That future that didn’t come to pass is in the performances of Bob Dylan songs that make up this album — most of them obscurities from the 1980s on, “Emotionally Yours,” “Seeing the Real You at Last,” “What Was It You Wanted.” What is not in them is whatever past the songs themselves might carry, even when they’re “The Times They Are A-Changin’ ” or “It Ain’t Me Babe.” “I wasn’t going to tributize him,” LaVette said in an interview in Bluegrass Situation earlier this month. She had to make the songs “fit into my mouth,” she said, “just as if they’d been written for me.”
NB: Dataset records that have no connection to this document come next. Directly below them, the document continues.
(** X10: on inputs as the page produces them the palette lists the first
    eight ranked colours: at most eight entries, no colour twice, scores in
    descending order, and every valid brand colour left out scores no more
    than any entry listed. *)
Theorem palette_is_top_eight (cd : ColorData) :
  well_formed_input cd = true ->
  let palette := Palette.palette (classifyColors cd) in
  map color palette = firstn 8 (map fst (sortedColors cd))
  /\ (List.length palette <= 8)%nat
  /\ NoDup (map color palette)
  /\ StronglySorted (fun a b => (score b <=? score a) = true) palette
  /\ forall x, In x (colorScores cd) -> isValidBrandColor (fst x) = true ->
               In (fst x) (map color palette)
               \/ Forall (fun e => (total (snd x) <=? score e) = true) palette.
Proof.
  intros Hwf palette.
  destruct (ranked_descending cd Hwf) as (Hperm & Hsorted & _).
  assert (Hp : palette = map paletteEntry (firstn 8 (sortedColors cd))) by reflexivity.
  assert (Hc : map color palette = firstn 8 (map fst (sortedColors cd))).
  { rewrite Hp, map_map, firstn_map. reflexivity. }
  rewrite <- (firstn_skipn 8 (sortedColors cd)) in Hsorted.
  apply StronglySorted_app_inv in Hsorted. destruct Hsorted as [Hs1 Hs2].
  split; [exact Hc|]. split; [|split; [|split]].
  - rewrite Hp, length_map. apply firstn_le_length.
  - rewrite Hc. apply NoDup_firstn, sortedColors_NoDup.
  - rewrite Hp. clear Hs2 Hc Hp.
    induction Hs1 as [|a l Hl IH Hf]; cbn [map]; constructor; [exact IH|].
    apply Forall_map. exact Hf.
  - intros x Hx Hv.
    assert (Hin : In x (sortedColors cd)).
    { apply sort_In, filter_In. destruct x as [k e]. now split. }
    rewrite <- (firstn_skipn 8 (sortedColors cd)) in Hin.
    apply in_app_or in Hin. destruct Hin as [Hin|Hin].
    + left. rewrite Hp, map_map. cbn [paletteEntry color].
      now apply (in_map fst) in Hin.
    + right. rewrite Hp. apply Forall_map. rewrite Forall_forall.
      intros y Hy. cbn [paletteEntry score]. now apply Hs2.
Qed.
That’s how they sound. After the first few tracks, with the unforced unpredictability of the arrangements, the quiet, determined way LaVette enters the music, the open spaces of the band — with the guitarist Larry Campbell, who worked in Dylan’s band for years, playing behind LaVette as if he never played the songs before — you realize you have no idea how any song is going to sound: what it will be.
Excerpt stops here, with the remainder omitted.